Exercise
Please copy each line of the records below that holds the word "Hyes".

______

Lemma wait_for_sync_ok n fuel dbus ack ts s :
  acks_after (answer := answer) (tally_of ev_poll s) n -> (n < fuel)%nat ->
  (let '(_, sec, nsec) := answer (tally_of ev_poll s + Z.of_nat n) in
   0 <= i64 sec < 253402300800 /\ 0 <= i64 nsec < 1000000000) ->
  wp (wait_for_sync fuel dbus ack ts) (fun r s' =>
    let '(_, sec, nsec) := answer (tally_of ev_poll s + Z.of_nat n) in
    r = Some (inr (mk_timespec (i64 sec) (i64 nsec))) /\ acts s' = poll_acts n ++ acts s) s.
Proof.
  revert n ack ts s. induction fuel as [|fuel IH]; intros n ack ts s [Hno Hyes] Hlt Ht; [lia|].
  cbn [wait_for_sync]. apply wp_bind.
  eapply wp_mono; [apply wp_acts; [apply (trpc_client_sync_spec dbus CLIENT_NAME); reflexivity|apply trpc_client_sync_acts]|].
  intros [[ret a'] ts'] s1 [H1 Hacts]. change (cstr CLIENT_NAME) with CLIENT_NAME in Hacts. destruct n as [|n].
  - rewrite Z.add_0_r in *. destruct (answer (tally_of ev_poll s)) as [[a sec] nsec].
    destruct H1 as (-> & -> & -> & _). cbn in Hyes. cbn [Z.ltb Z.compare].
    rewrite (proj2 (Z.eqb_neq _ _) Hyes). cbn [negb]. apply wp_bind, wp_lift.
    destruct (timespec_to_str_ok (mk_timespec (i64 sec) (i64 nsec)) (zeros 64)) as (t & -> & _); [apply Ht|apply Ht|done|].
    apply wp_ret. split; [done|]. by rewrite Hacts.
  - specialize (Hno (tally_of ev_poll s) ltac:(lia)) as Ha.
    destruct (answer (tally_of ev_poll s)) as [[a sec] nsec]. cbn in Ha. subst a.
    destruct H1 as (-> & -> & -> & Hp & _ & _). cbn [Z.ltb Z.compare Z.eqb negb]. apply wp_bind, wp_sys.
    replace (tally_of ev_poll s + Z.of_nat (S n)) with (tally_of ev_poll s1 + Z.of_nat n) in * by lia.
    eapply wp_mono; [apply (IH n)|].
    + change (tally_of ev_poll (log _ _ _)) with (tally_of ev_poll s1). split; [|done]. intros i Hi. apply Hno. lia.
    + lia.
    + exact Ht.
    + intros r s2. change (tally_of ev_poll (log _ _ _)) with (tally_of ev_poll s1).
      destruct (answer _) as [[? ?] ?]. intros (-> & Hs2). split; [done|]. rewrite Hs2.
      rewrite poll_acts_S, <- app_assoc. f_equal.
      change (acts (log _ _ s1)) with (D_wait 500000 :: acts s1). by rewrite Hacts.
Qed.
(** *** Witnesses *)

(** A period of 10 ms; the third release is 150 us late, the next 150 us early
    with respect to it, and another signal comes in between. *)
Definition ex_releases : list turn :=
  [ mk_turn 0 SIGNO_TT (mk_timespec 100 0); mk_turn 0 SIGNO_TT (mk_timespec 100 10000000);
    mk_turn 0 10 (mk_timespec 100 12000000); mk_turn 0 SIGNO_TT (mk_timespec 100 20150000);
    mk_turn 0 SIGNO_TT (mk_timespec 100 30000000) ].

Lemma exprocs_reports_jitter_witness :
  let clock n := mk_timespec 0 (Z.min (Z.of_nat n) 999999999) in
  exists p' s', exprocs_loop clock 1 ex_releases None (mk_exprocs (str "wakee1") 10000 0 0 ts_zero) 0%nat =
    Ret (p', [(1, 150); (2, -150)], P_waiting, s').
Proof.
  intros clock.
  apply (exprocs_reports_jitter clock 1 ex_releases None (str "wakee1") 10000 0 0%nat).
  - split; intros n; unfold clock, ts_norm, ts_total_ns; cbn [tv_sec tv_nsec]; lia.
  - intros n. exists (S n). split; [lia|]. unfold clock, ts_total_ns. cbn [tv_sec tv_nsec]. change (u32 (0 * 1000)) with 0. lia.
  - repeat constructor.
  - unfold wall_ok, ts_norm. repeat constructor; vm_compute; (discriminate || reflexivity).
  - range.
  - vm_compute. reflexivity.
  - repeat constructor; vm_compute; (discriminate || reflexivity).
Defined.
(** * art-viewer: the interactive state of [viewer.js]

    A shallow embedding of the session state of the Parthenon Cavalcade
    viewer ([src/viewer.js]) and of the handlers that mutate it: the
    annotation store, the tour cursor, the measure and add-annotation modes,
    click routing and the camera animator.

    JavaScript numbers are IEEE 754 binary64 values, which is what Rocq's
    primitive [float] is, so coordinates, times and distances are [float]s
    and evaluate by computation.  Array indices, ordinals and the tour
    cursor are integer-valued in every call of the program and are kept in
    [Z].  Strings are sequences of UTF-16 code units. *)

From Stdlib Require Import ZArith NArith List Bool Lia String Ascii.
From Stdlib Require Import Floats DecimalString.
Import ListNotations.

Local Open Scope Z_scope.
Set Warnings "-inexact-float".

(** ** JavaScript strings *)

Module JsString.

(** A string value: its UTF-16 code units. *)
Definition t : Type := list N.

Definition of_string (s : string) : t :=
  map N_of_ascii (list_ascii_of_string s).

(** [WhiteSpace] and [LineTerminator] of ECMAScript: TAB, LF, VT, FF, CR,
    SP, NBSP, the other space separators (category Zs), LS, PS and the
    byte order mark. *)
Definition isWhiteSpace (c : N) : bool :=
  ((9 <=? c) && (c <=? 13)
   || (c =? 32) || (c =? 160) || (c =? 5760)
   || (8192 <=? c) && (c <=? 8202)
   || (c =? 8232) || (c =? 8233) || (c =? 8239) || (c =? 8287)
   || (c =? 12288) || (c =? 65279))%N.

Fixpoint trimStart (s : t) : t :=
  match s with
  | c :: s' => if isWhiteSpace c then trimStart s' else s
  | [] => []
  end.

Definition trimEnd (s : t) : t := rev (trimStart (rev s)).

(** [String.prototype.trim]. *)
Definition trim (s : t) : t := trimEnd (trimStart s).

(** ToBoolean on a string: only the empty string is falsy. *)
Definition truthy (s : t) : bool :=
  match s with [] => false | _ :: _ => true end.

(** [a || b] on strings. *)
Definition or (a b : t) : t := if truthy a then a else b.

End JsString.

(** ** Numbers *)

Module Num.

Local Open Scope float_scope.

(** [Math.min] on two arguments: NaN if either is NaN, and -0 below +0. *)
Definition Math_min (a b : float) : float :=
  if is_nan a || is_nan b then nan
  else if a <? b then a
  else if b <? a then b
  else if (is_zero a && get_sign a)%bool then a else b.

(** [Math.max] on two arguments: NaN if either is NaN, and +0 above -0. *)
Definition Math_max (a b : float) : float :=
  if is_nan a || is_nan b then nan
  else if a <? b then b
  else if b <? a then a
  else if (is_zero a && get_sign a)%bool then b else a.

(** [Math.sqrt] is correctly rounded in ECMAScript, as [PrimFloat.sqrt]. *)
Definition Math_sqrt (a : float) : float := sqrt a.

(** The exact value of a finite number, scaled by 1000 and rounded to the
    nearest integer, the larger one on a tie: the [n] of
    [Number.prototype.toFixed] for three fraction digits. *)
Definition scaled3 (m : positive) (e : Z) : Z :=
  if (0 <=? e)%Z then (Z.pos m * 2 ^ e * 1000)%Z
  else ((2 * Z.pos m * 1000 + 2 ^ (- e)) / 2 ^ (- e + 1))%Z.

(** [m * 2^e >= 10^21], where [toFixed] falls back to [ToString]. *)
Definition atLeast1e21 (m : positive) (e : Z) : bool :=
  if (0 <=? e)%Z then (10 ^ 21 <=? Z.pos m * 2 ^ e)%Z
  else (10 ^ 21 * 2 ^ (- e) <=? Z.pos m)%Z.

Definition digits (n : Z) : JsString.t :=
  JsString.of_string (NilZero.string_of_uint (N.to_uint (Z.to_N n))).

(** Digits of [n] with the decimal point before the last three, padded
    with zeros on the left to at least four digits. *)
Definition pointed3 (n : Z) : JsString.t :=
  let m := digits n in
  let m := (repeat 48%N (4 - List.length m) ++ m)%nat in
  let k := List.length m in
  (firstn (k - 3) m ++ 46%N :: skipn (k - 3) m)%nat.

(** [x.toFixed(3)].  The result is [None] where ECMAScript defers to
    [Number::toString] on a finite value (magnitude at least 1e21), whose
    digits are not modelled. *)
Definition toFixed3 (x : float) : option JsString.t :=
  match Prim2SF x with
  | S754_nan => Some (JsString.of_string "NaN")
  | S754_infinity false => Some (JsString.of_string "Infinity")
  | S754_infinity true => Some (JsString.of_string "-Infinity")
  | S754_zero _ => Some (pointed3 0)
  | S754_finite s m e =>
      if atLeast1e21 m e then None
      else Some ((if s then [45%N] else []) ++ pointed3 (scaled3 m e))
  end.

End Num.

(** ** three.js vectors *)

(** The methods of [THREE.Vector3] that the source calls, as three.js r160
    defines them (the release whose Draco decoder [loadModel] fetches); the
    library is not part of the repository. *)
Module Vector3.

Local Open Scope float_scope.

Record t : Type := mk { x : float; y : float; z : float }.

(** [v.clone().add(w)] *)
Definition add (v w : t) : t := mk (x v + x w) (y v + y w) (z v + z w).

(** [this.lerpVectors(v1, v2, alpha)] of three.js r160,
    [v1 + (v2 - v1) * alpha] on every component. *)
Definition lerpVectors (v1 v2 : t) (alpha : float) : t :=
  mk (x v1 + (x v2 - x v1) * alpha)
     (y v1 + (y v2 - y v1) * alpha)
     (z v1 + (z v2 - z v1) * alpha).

______

Result of this exercise
  revert n ack ts s. induction fuel as [|fuel IH]; intros n ack ts s [Hno Hyes] Hlt Ht; [lia|].
    destruct H1 as (-> & -> & -> & _). cbn in Hyes. cbn [Z.ltb Z.compare].
    rewrite (proj2 (Z.eqb_neq _ _) Hyes). cbn [negb]. apply wp_bind, wp_lift.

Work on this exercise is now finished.